03.11.2008, 19:01 Uhr / Lesedauer: 1 min

Vreden Die Gesellschaft für historische Landeskunde des westlichen Münsterlandes bietet für alle Interessierten am Samstag, 15. November, eine Einführung in die Namenkunde an. "Namen verraten etwas über die geografische Herkunft, die Berufe oder Eigenschaften der Vorfahren und sind, im Falle der Vornamen, unsere ganz aktuelle Visitenkarte", heißt es in der Pressemitteilung.

Nicht bei allen Namen sei die Herkunft so leicht ersichtlich wie bei Müller, Schmidt oder Gerber. Vielmehr bleibe oft der Sinn auf den ersten Blick verschlossen. Um den Sinn herauszufinden, beschäftigen sich Wissenschaftler mit der Namenkunde, der Onomastik.

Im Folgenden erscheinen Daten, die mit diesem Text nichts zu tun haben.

Record api_inv started made s : Prop := {
  ai_next : in_range U16 (next_id s);
  ai_started id : is_Some (started !! id) -> id < next_id s;
  ai_known id : is_Some (requests s !! id) -> is_Some (started !! id);
  ai_once : NoDup (underway s);
  ai_underway id : requests s !! id = Some Dispatched <-> id ∈ underway s;
  ai_requests id req : (id, req) ∈ to_worker s ++ working s -> started !! id = Some req;
  ai_messages msg : msg ∈ from_worker s -> replies started made (msg_id msg) (msg_reply msg);
  ai_responses id v : requests s !! id = Some (Response v) -> v = Native.Success \/ replies started made id (inl v);
  ai_failures id e : requests s !! id = Some (Failed e) -> replies started made id (inr e)
}.

Lemma api_inv_mono started made made' s : made ⊆ made' -> api_inv started made s -> api_inv started made' s.
Proof.
  intros Hm [H1 H2 H3 H4 H5 H6 H7 H8 H9]. split; try done.
  - intros msg Hin. eapply replies_mono; eauto.
  - intros id v Hv. destruct (H8 id v Hv); [by left|right]. by eapply replies_mono.
  - intros id e He. eapply replies_mono; eauto.
Qed.

(** The invariant depends on the requests underway up to their order. *)
Lemma api_inv_moved started made s s' :
  api_inv started made s -> next_id s' = next_id s -> requests s' = requests s -> underway s' ≡ₚ underway s ->
  (forall id req, (id, req) ∈ to_worker s' ++ working s' -> started !! id = Some req) ->
  (forall msg, msg ∈ from_worker s' -> replies started made (msg_id msg) (msg_reply msg)) -> api_inv started made s'.
Proof.
  intros [H1 H2 H3 H4 H5 H6 H7 H8 H9] E1 E2 Hp Hr Hm. split; rewrite ?E1, ?E2; try done.
  - by rewrite Hp.
  - intros id. by rewrite Hp.
Qed.
(* ===== verification/IpfsLive.v ===== *)
(** * Requests to the IPFS node: every request is answered

    A request is served in its turn: with one poll of the worker for each
    request before it and two more, the node answering at the last, waiting for
    it returns this answer and not the deadline. *)

From S2P Require Import Prelude System Ipfs IpfsNode IpfsNodeFacts.

Set Default Proof Using "Type".

Section Live.
Context {P : Profile} {T : IpfsTypes} {TO : IpfsTypesOk}.
Implicit Types (s : Offchain T) (id : IpfsRequestId) (started : gmap IpfsRequestId IpfsRequest).

(** The polls of the worker until the reply [r] to a request is back. *)
Inductive due id (req : IpfsRequest) (r : IpfsNativeResponse T + NodeError) s : nat -> Prop :=
| due_back msg : msg ∈ from_worker s -> msg_id msg = id -> msg_reply msg = r -> due id req r s 0
| due_working : (id, req) ∈ working s -> due id req r s 1
| due_queued p : to_worker s !! p = Some (id, req) -> due id req r s (p + 2).

Lemma wp_and {S E A} (m : M S E A) (Q Q' : A -> S -> Prop) (R R' : E -> S -> Prop) x :
  wp m Q R x -> wp m Q' R' x -> wp m (fun a t => Q a t /\ Q' a t) (fun e t => R e t /\ R' e t) x.
Proof. unfold wp. destruct (m x); tauto. Qed.

Lemma swap_remove_below {A} (v v' : list A) n i : swap_remove n v = Some v' -> (i < n)%nat -> v' !! i = v !! i.
Proof.
  unfold swap_remove. intros Hr Hi. destruct (v !! n) as [x|] eqn:Hn; [|done]. destruct (last v) as [y|]; [|done]. simplify_eq/=.
  apply lookup_lt_Some in Hn. rewrite lookup_take_lt by lia. apply list_lookup_insert_ne. lia.
Qed.

(** What the worker sends back for a request. *)
Definition reply_msg id (r : IpfsNativeResponse T + NodeError) : WorkerToApi T :=
  match r with inl value => WResponse id value | inr error => WFail id error end.

Lemma reply_msg_ok id r : msg_id (reply_msg id r) = id /\ msg_reply (reply_msg id r) = r.
Proof. by destruct r. Qed.

(** The replies of the node to the requests that are ready come back, and
    messages stay. *)
Definition comes_back (ready : IpfsRequestId -> option (IpfsNode T)) n s s' : Prop :=
  to_worker s' = to_worker s /\ from_worker s ⊆ from_worker s' /\
  forall i id req node, (i < n)%nat -> working s !! i = Some (id, req) -> ready id = Some node ->
    reply_msg id (node_request node req) ∈ from_worker s'.

Lemma comes_back_trans ready n s s1 s' :
  comes_back ready n s1 s' -> to_worker s1 = to_worker s -> from_worker s ⊆ from_worker s1 ->
  (forall i, (i < n)%nat -> working s1 !! i = working s !! i) ->
  (forall id req node, working s !! n = Some (id, req) -> ready id = Some node -> reply_msg id (node_request node req) ∈ from_worker s1) ->
  comes_back ready (S n) s s'.
Proof.
  intros (E & Hm & Hw) Et Hmm Hwk Hn. split_and!; [congruence|intros m Hin; by apply Hm, Hmm|]. intros i id req node Hi Hx Hr.
  destruct (decide (i = n)) as [->|Hne]; [by eapply Hm, Hn|]. apply (Hw i id req); [lia| |done]. by rewrite Hwk by lia.
Qed.

Lemma wp_poll_moves ready n s R :
  (n <= length (working s))%nat -> wp (poll_requests ready n) (fun _ => comes_back ready n s) R s.
Proof.
  revert s. induction n as [|n IH]; intros s Hn; simpl; [apply wp_ret; split_and!; [done|done|lia]|]. wp_steps.
  destruct (lookup_lt_is_Some_2 (working s) n) as [[id req] Hx]; [lia|]. apply (wp_unwrap _ _ _ _ (id, req)); [done|].
  destruct (swap_remove_Some _ _ _ Hx) as (rest & Hr & Hp). wp_steps. rewrite Hr. apply (wp_unwrap _ _ _ _ rest); [done|].
  pose proof (Permutation_length Hp) as Hlen. simpl in Hlen.
  pose proof (fun i => swap_remove_below (working s) rest n i Hr) as Hb.
  destruct (ready id) as [node|] eqn:Hrd; wp_steps; (eapply wp_mono; [apply IH; simpl; rewrite ?length_app; simpl; lia| |done]);
    intros [] s' Hc; eapply (comes_back_trans _ _ _ _ _ Hc); simpl; try done.
  - intros m Hin. apply elem_of_app. by left.
  - intros i r nd Hi Hs. simplify_eq. apply elem_of_app. right. by apply list_elem_of_singleton.
  - intros i Hi. rewrite lookup_app_l by lia. by apply Hb.
  - intros i r nd Hi Hs. simplify_eq.
Qed.

(** One poll brings a request one step nearer. *)
Lemma wp_poll_due started made ready id req node n s :
  api_inv started made s -> due id req (node_request node req) s (S n) -> (n = 0%nat -> ready id = Some node) ->
  wp (worker_poll ready) (fun _ s' => due id req (node_request node req) s' n) (fun _ _ => False) s.
Proof using TO.
  intros Hs Hd Hr. unfold worker_poll. wp_steps. assert (api_inv started (made ++ [ready]) s) as Hs' by (eapply api_inv_mono; [|done]; set_solver).
  eapply wp_mono; [apply wp_and; [apply (wp_poll_requests started (made ++ [ready]) _ _ _ (fun _ => api_inv started (made ++ [ready])) (fun _ _ => False)); [set_solver|done..|by intros]|
    by apply (wp_poll_moves ready _ s (fun _ _ => False))]| |by intros ? ? [[] _]].
  intros [] s1 [H1 (Et & Hm & Hw)]. wp_steps.
  assert (forall i r q, to_worker s1 = (i, r) :: q -> bool_decide (i ∉ (working s1).*1) = true) as Hnd.
  { intros i r q Eq. apply bool_decide_eq_true_2. pose proof (ai_once _ _ _ H1) as Hn. unfold underway in Hn. rewrite Eq in Hn.
    simpl in Hn. apply NoDup_cons in Hn as [Hn _]. set_solver. }
  inversion Hd as [|Hin Hn|p Hp Hn]; subst.
  - apply list_elem_of_lookup_1 in Hin as [k Hk]. destruct (reply_msg_ok id (node_request node req)) as [Hi Hrep].
    pose proof (Hw k _ _ node (lookup_lt_Some _ _ _ Hk) Hk (Hr eq_refl)) as Hback.
    destruct (to_worker s1) as [|[i' req'] q] eqn:Eq; wp_steps; [by eapply due_back|]. apply wp_debug_assert; [by eapply Hnd|]. wp_steps. by eapply due_back.
  - rewrite <- Et in Hp. destruct (to_worker s1) as [|[i' req'] q] eqn:Eq; [done|]. wp_steps. apply wp_debug_assert; [by eapply Hnd|]. wp_steps.
    destruct p as [|p]; simpl in Hp, Hn; simplify_eq.
    + apply due_working. simpl. apply elem_of_app. right. by apply list_elem_of_singleton.
    + by apply due_queued.
Qed.

Lemma node_never_placeholder node req : node_request (T := T) node req <> inl Native.Success.
Proof. destruct req; simpl; intros He; repeat (apply and_then_inl in He as (? & _ & He)); done. Qed.

(** The reply is in the table. *)
Definition answered s id (r : IpfsNativeResponse T + NodeError) : Prop :=
  requests s !! id = Some (match r with inl v => Response v | inr e => Failed e end) /\ r <> inl Native.Success.

Definition status_of (r : IpfsNativeResponse T + NodeError) : IpfsRequestStatus :=
  match r with inl v => Finished (response_from v) | inr e => IoError (err_to_string e) end.

Lemma wp_answered id r fuel out s (Q : list IpfsRequestStatus -> Offchain T -> Prop) R :
  answered s id r -> (forall s', Q [status_of r] s') -> wp (wait_loop (S fuel) [id] [out] false) Q R s.
Proof.
  intros [Hr Hne] HQ. simpl. wp_steps. rewrite Hr. destruct r as [v|e].
  - destruct v; try done; wp_steps; by apply HQ.
  - wp_steps. by apply HQ.
Qed.

Lemma same_message (l : list (WorkerToApi T)) x y : NoDup (msg_id <$> l) -> x ∈ l -> y ∈ l -> msg_id x = msg_id y -> x = y.
Proof.
  intros Hnd [i Hi]%list_elem_of_lookup_1 [j Hj]%list_elem_of_lookup_1 He.
  assert (i = j) as -> by (apply (NoDup_lookup _ i j (msg_id x) Hnd); rewrite list_lookup_fmap, ?Hi, ?Hj; simpl; congruence). congruence.
Qed.

(** A message that is received: the reply, or the turn of another. *)
Lemma receive_due started made id req node n s msg msgs :
  api_inv started made s -> from_worker s = msg :: msgs -> requests s !! id = Some Dispatched -> due id req (node_request node req) s n ->
  let s' := receive msg (set_from_worker msgs s) in
  answered s' id (node_request node req) \/ (requests s' !! id = Some Dispatched /\ due id req (node_request node req) s' n).
Proof using TO.
  intros Hs Em Hd Hdue s'. pose proof (ai_once _ _ _ Hs) as Hnd. unfold underway in Hnd.
  assert (requests s !! msg_id msg = Some Dispatched) as Hmd.
  { apply (ai_underway _ _ _ Hs). unfold underway. rewrite Em. simpl. rewrite !elem_of_app, elem_of_cons. auto. }
  destruct (decide (msg_id msg = id)) as [Hid|Hne].
  - left. assert (msg_reply msg = node_request node req) as Hr.
    { apply NoDup_app in Hnd as (_ & Hq & [_ [Hw Hb]]%NoDup_app). assert (msg_id msg ∈ (msg_id <$> from_worker s)) as Hin by (rewrite Em; left).
      destruct Hdue as [msg' Hin' Hid' Hr'|Hin'|p Hp].
      - rewrite <- Hr'. f_equal. apply (same_message (from_worker s)); [done|rewrite Em; by left|done|congruence].
      - destruct (Hw id); [by apply (list_elem_of_fmap_2 fst) in Hin'|by rewrite <- Hid].
      - destruct (Hq id); [apply list_elem_of_lookup_2 in Hp; by apply (list_elem_of_fmap_2 fst) in Hp|rewrite <- Hid; set_solver]. }
    split; [|apply node_never_placeholder]. rewrite <- Hr. unfold s', receive. subst id. destruct msg; simpl in *; rewrite Hd; simpl; apply lookup_insert_eq.
  - right. assert (requests s' = <[msg_id msg := match msg with WResponse _ v => Response v | WFail _ e => Failed e end]> (requests s) /\
      to_worker s' = to_worker s /\ working s' = working s /\ from_worker s' = msgs) as (E1 & E2 & E3 & E4).
    { unfold s', receive. destruct msg; simpl in *; rewrite Hmd; done. }
    rewrite E1, lookup_insert_ne by done. split; [done|]. destruct Hdue as [msg' Hin Hi Hr|Hin|p Hp].
    + apply (due_back _ _ _ _ msg'); [|done..]. rewrite E4. rewrite Em in Hin. by apply elem_of_cons in Hin as [->|].
    + apply due_working. by rewrite E3.
    + apply due_queued. by rewrite E2.
Qed.

(** Enough polls are to come, and the node has an answer at the last of them. *)
Definition polls_to_come id (node : IpfsNode T) n s : Prop :=
  exists polls rest, events s = (EvPoll <$> polls) ++ rest /\
    forall k, n = S k -> exists ready, polls !! k = Some ready /\ ready id = Some node.

Lemma wp_wait_live started made fuel id req node n s (Q : list IpfsRequestStatus -> Offchain T -> Prop) R :
  api_inv started made s -> requests s !! id = Some Dispatched -> due id req (node_request node req) s n -> polls_to_come id node n s ->
  (left_to_wait false s <= fuel)%nat -> (forall s', Q [status_of (node_request node req)] s') ->
  wp (wait_loop fuel [id] [DeadlineReached] false) Q R s.
Proof using TO.
  revert made n s. induction fuel as [|fuel IH]; intros made n s Hs Hd Hdue Hpolls Hf HQ; [simpl in Hf; lia|]. simpl. wp_steps. rewrite Hd. wp_steps.
  simpl. wp_steps. destruct (from_worker s) as [|msg msgs] eqn:Em; wp_steps.
  - destruct n as [|n]; [inversion Hdue as [? Hin| |]; [by rewrite Em in Hin; apply elem_of_nil in Hin|lia]|].
    destruct Hpolls as ([|ready polls] & rest & He & Hr); [by destruct (Hr n eq_refl) as (? & ? & _)|]. rewrite He. simpl. wp_steps.
    set (s0 := set_events ((EvPoll <$> polls) ++ rest) s).
    assert (api_inv started (made ++ [ready]) s0) as Hs0 by (eapply api_inv_mono; [|by destruct Hs; split]; set_solver).
    eapply wp_mono; [apply wp_and; [apply (wp_worker_poll started (made ++ [ready]) _ _ (fun _ s' => api_inv started (made ++ [ready]) s' /\ polled s0 s') (fun _ _ => False)); [set_solver|done|by intros]|
      apply (wp_poll_due started (made ++ [ready]) _ id req node n); [done|by inversion Hdue; econstructor|]]| |by intros ? ? [[] _]].
    { intros ->. destruct (Hr 0%nat eq_refl) as (? & Heq & ?). simpl in Heq. by simplify_eq. }
    intros [] s' [[H1 (E1 & E2 & E3 & E4)] H2]. apply (IH (made ++ [ready]) n); [done|by rewrite E2|done| | |done].
    + exists polls, rest. rewrite E3. split; [done|]. intros k ->. destruct (Hr (S k) eq_refl) as (rd & Hk & Hn). by exists rd.
    + unfold left_to_wait in *. rewrite E3, E4, He in *. change (underway s0) with (underway s). change (events s0) with ((EvPoll <$> polls) ++ rest). rewrite !length_app, !length_fmap in *. simpl length in Hf. lia.
  - destruct (receive_inv started made s msg msgs Hs Em) as (H2 & _ & Eev & Elen).
    destruct fuel as [|fuel]; [unfold left_to_wait in Hf; lia|].
    destruct (receive_due started made id req node n s msg msgs Hs Em Hd Hdue) as [Ha|[Hd' Hdue']]; [by eapply wp_answered|].
    apply (IH made n); [done..| | |done].
    + destruct Hpolls as (polls & rest & He & Hr). exists polls, rest. by rewrite Eev.
    + unfold left_to_wait in *. rewrite Eev. lia.
Qed.

Lemma start_effect req s : wlp (request_start req) (fun id s1 => events s1 = events s /\ to_worker s1 = to_worker s ++ [(id, req)]) (fun _ _ => True) s.
Proof. unfold request_start. wlp_steps. unfold debug_assert. destruct (_ && _); [done|]. wlp_steps; done. Qed.

(** A request that was started, and the answer to it. *)
Lemma started_is_answered started made s req id s1 polls rest ready node :
  api_inv started made s -> request_start req s = Ok id s1 -> events s = (EvPoll <$> polls) ++ rest ->
  polls !! (length (to_worker s) + 1)%nat = Some ready -> ready id = Some node ->
  exists s2, response_wait [id] s1 = Ok [status_of (node_request node req)] s2.
Proof using TO.
  intros Hs Hstart Hev Hpoll Hrd.
  pose proof (wp_request_start started made req s (fun id' s' => api_inv (<[id' := req]> started) made s' /\ requests s' !! id' = Some Dispatched) (fun _ _ => True) Hs) as Hw.
  unfold wp in Hw. rewrite Hstart in Hw. destruct Hw as [H1 Hd]; [by intros|done|].
  assert (events s1 = events s /\ to_worker s1 = to_worker s ++ [(id, req)]) as [Ee Et].
  { pose proof (start_effect req s) as He. unfold wlp in He. by rewrite Hstart in He. }
  assert (due id req (node_request node req) s1 (length (to_worker s) + 2)) as Hdue.
  { apply due_queued. by rewrite Et, lookup_app_r, Nat.sub_diag by lia. }
  assert (wp (response_wait [id]) (fun output _ => output = [status_of (node_request node req)]) (fun _ _ => False) s1) as Hrep.
  { unfold response_wait. wp_steps. apply (wp_wait_live (<[id := req]> started) made _ id req node (length (to_worker s) + 2)); [done..| | |done].
    - exists polls, rest. split; [by rewrite Ee|]. intros k Hk. exists ready. by replace k with (length (to_worker s) + 1)%nat by lia.
    - unfold left_to_wait, wait_bound, underway. rewrite !length_app, !length_fmap. lia. }
  unfold wp in Hrep. destruct (response_wait [id] s1) as [output s2| |]; [|done..]. exists s2. by rewrite Hrep.
Qed.

(** C30: A request that was started is answered: if the worker is polled once for
    each request that waits before it and twice more, and at the last of these
    polls the node has an answer for it, then waiting for it returns, whatever
    happens to the other requests, and not with the deadline: it returns the
    response that the node has for the request at that poll, with its content,
    and the text of the node's error just if the node has no response. *)
Theorem request_is_answered started made s req id s1 polls rest ready node :
  api_reaches started made s -> request_start req s = Ok id s1 -> events s = (EvPoll <$> polls) ++ rest ->
  polls !! (length (to_worker s) + 1)%nat = Some ready -> ready id = Some node ->
  exists st s2, response_wait [id] s1 = Ok [st] s2 /\
    match st with
    | Finished r => answers_at node req r /\ answers req r
    | IoError e => ~ (exists r, answers_at node req r) /\ exists err, node_request node req = inr err /\ e = err_to_string err
    | _ => False
    end.
Proof using TO.
  intros Hs%api_reaches_inv Hstart Hev Hpoll Hrd. destruct (started_is_answered _ _ _ _ _ _ _ _ _ _ Hs Hstart Hev Hpoll Hrd) as [s2 Hw].
  eexists _, s2. split; [exact Hw|]. destruct (node_request node req) as [v|e] eqn:Hn; simpl.
  - split; [by apply node_request_ok|by eapply node_request_answers].
  - split; [by eapply node_request_refused|by exists e].
Qed.
End Live.
(* ===== verification/IpfsWorkerFacts.v ===== *)
(** * The offchain worker of pallet-ipfs: what it does with any queue

    Against the promises of the requests ([IpfsHostOk]), which the API of
    IpfsNode keeps: the worker never panics, whatever the users put into the
    queue and whatever the node answers, and it reports in the order of the
    queue and only what succeeded. *)

From S2P Require Import Prelude System Ipfs IpfsNode IpfsNodeFacts IpfsLive IpfsWorker.

Set Default Proof Using "Type".

(* ===================================================================== *)
(** ** The promises of the requests *)

Definition status_answers (req : IpfsRequest) (st : IpfsRequestStatus) : Prop :=
  match st with Finished r => answers req r | IoError e => from_utf8 e = true | _ => True end.

Definition finished (st : IpfsRequestStatus) : Prop := exists r, st = Finished r.

(** [host_live]: the requests that are always answered in time. *)
Class IpfsHostOk (S : Type) {H : IpfsHost S} := {
  host_live : IpfsRequest -> Prop;
  host_inv : S -> Prop;
  host_pending : S -> IpfsRequestId -> IpfsRequest -> Prop;
  host_start req s : host_inv s ->
    wp (ipfs_request_start req) (fun id s' => host_inv s' /\ host_pending s' id req) (fun _ s' => host_inv s' /\ ~ host_live req) s;
  host_wait id req s : host_inv s -> host_pending s id req ->
    wp (ipfs_response_wait [id]) (fun output s' => host_inv s' /\ exists st, output = [st] /\ status_answers req st /\ (host_live req -> finished st)) (fun _ _ => False) s
}.

Lemma status_utf8 {T : IpfsTypes} {TO : IpfsTypesOk} started made (s0 : Offchain T) id e :
  status_ok started made s0 id (IoError e) -> from_utf8 e = true.
Proof. intros [(req & node & err & _ & _ & _ & ->)|[-> _]]; [apply err_to_string_utf8|done]. Qed.

#[export] Program Instance IpfsHostOk_offchain {P : Profile} {T : IpfsTypes} {TO : IpfsTypesOk} : IpfsHostOk (Offchain T) := {|
  host_live _ := False;
  host_inv s := exists started made, api_inv started made s;
  host_pending s id req := exists started made, api_inv started made s /\ started !! id = Some req
|}.
Next Obligation.
  intros P T TO req s (started & made & Hs). apply (wp_request_start started made); [done| |intros; split; [by do 2 eexists|tauto]].
  intros s' Hs' _ _. split; [by do 2 eexists|]. do 2 eexists. split; [done|]. apply lookup_insert_eq.
Qed.
Next Obligation.
  intros P T TO id req s _ (started & made & Hs & Hid). apply (wp_response_wait started made); [done|].
  intros output s' (taken & _ & Hs' & Ho). split; [by do 2 eexists|]. apply Forall2_cons_inv_l in Ho as (st & l & Hst & Hl & ->).
  apply Forall2_nil_inv_l in Hl as ->. exists st. split_and!; [done| |done]. destruct st as [|e| |r]; simpl in *; try done.
  - by eapply status_utf8.
  - destruct Hst as (req' & node & [Hr _] & (v & Hv & ->)%node_request_exact). simplify_eq. by eapply node_request_answers.
Qed.

(* ===================================================================== *)
(** ** The worker *)
Section Facts.
Context {S : Type} {H : IpfsHost S} {HO : IpfsHostOk S} (local_accounts : list AccountId).
Local Abbreviation MW := (M (Worker S) IpfsError).
Implicit Types (w : Worker S) (calls : list Call).

Definition worker_inv w : Prop := host_inv (host w).

Lemma wp_ipfs_request req w (Q : IpfsResponse -> Worker S -> Prop) (R : IpfsError -> Worker S -> Prop) :
  worker_inv w ->
  (forall r h, host_inv h -> answers req r -> Q r (mkWorker h (submitted w))) ->
  (forall e h, host_inv h -> ~ host_live req -> R e (mkWorker h (submitted w))) ->
  wp (ipfs_request req) Q R w.
Proof.
  intros Hw HQ HR. unfold ipfs_request, in_host, pending_new, try_wait, try_wait_all. wp_steps.
  eapply wp_mono; [by apply host_start| |intros u h [Hh Hl]; by apply HR].
  intros id h [Hh Hp]. wp_steps. simpl. eapply wp_mono; [by apply (host_wait id req)| |done].
  intros output h' (Hh' & st & -> & Hst & Hl). wp_steps. simpl.
  assert (~ finished st -> ~ host_live req) as Hf by tauto. unfold finished in Hf.
  destruct st as [|e| |r]; simpl in *; wp_steps; [..|by apply HQ].
  - apply HR; naive_solver.
  - apply wp_assert; [done|]. apply wp_fail, HR; naive_solver.
  - apply HR; naive_solver.
Qed.

(** The calls that are sent for one command. *)
Definition sent calls : list (AccountId * Call) := c ← calls; (fun a => (a, c)) <$> local_accounts.

(** What a command that succeeded is reported as. *)
Definition reported (cmd : DataCommand) calls : Prop :=
  match cmd with
  | AddBytes _ cid size admin _ => calls = [submit_ipfs_add_results_call admin cid size]
  | AddBytesRaw _ data admin _ => exists cid, calls = [submit_ipfs_add_results_call admin cid (cast U64 (Z.of_nat (length data)))]
  | CatBytes _ _ _ => calls = []
  | InsertPin _ cid _ _ => calls = [submit_ipfs_pin_results_call cid]
  | RemovePin _ cid _ _ => calls = [submit_ipfs_unpin_results_call cid]
  | RemoveBlock _ _ _ => exists cid, calls = [submit_ipfs_delete_results_call cid]
  end.

(** The requests that a command needs are always answered. *)
Definition cmd_live (cmd : DataCommand) : Prop :=
  match cmd with
  | AddBytes m_addr cid _ _ _ =>
      host_live (Req.Connect m_addr) /\ host_live (Req.CatBytes cid) /\ host_live (Req.Disconnect m_addr) /\ forall data, host_live (Req.AddBytes data)
  | AddBytesRaw m_addr data _ _ => host_live (Req.Connect m_addr) /\ host_live (Req.AddBytes data) /\ host_live (Req.Disconnect m_addr)
  | CatBytes m_addr cid _ => host_live (Req.CatBytes cid) /\ host_live (Req.Disconnect m_addr)
  | InsertPin _ cid _ is_recursive => host_live (Req.InsertPin cid is_recursive)
  | RemovePin _ cid _ is_recursive => host_live (Req.RemovePin cid is_recursive)
  | RemoveBlock _ cid _ => host_live (Req.RemoveBlock cid)
  end.

(** A command that failed is not reported. *)
Definition reports (cmd : DataCommand) calls : Prop := reported cmd calls \/ (calls = [] /\ ~ cmd_live cmd).

(** The transactions of [w'] are those of [w] and [calls]. *)
Definition adds w calls w' : Prop := worker_inv w' /\ submitted w' = submitted w ++ sent calls.

Lemma wp_result_of {A E' S'} (m : M S' E' A) (Q : A + E' -> S' -> Prop) (R : E' -> S' -> Prop) s :
  wp m (fun a => Q (inl a)) (fun e => Q (inr e)) s -> wp (result_of m) Q R s.
Proof. unfold wp, result_of. by destruct (m s). Qed.

Lemma wp_expect_success req k w (Q : unit -> Worker S -> Prop) R :
  worker_inv w -> (forall r, answers req r -> r = Resp.Success) ->
  (forall h, host_inv h -> answers req Resp.Success -> wp k Q R (mkWorker h (submitted w))) ->
  (forall h, host_inv h -> ~ host_live req -> Q tt (mkWorker h (submitted w))) ->
  wp (expect_success req k) Q R w.
Proof.
  intros Hw Hr Hk Hf. unfold expect_success. wp_steps. apply wp_result_of, wp_ipfs_request; [done| |].
  - intros r h Hh Ha. pose proof (Hr r Ha) as ->. by apply Hk.
  - intros e h Hh Hl. by apply wp_ret, Hf.
Qed.

Lemma wp_send call w (Q : unit -> Worker S -> Prop) (R : IpfsError -> Worker S -> Prop) :
  Q tt (mkWorker (host w) (submitted w ++ sent [call])) -> wp (send_signed_transaction local_accounts call) Q R w.
Proof. intros HQ. unfold send_signed_transaction. wp_steps. revert HQ. unfold sent. simpl. by rewrite app_nil_r. Qed.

Das Geheimnis mancher Namen sei meist deshalb schwer zu erschließen, weil sie sehr alt sind. Ein Familienname könne 600, 700 Jahre alt, ein Ortsname kann 1500 Jahre, ein Flussname 4000 Jahre alt sein. Das heißt, in ihnen stecken Wörter, die heute gar nicht mehr bekannt sind. Und Namen verändern sich im Laufe der Zeit, ihre Schreibweise ist erst in den vergangenen 100 Jahren einigermaßen stabil, wie jeder Familienforscher zu seinem Leidwesen feststellen könne. Die Bedeutung zu entschlüsseln, die jeder Name einmal hatte, aber auch die Verbreitung oder Verwendung bestimmter Namen ist Gegenstand und Aufgabe der Namenforschung. Dabei spielt besonders die regionale Verbreitung von Namen eine Rolle, schließlich stehen einige Namen in Verbindung mit ganz bestimmten Gebieten: Namen wie Ebbing oder Temminghoff, Schulze Brockhoff oder Kleine Wesselmann wird zum Beispiel jeder mit Westfalen in Verbindung bringen.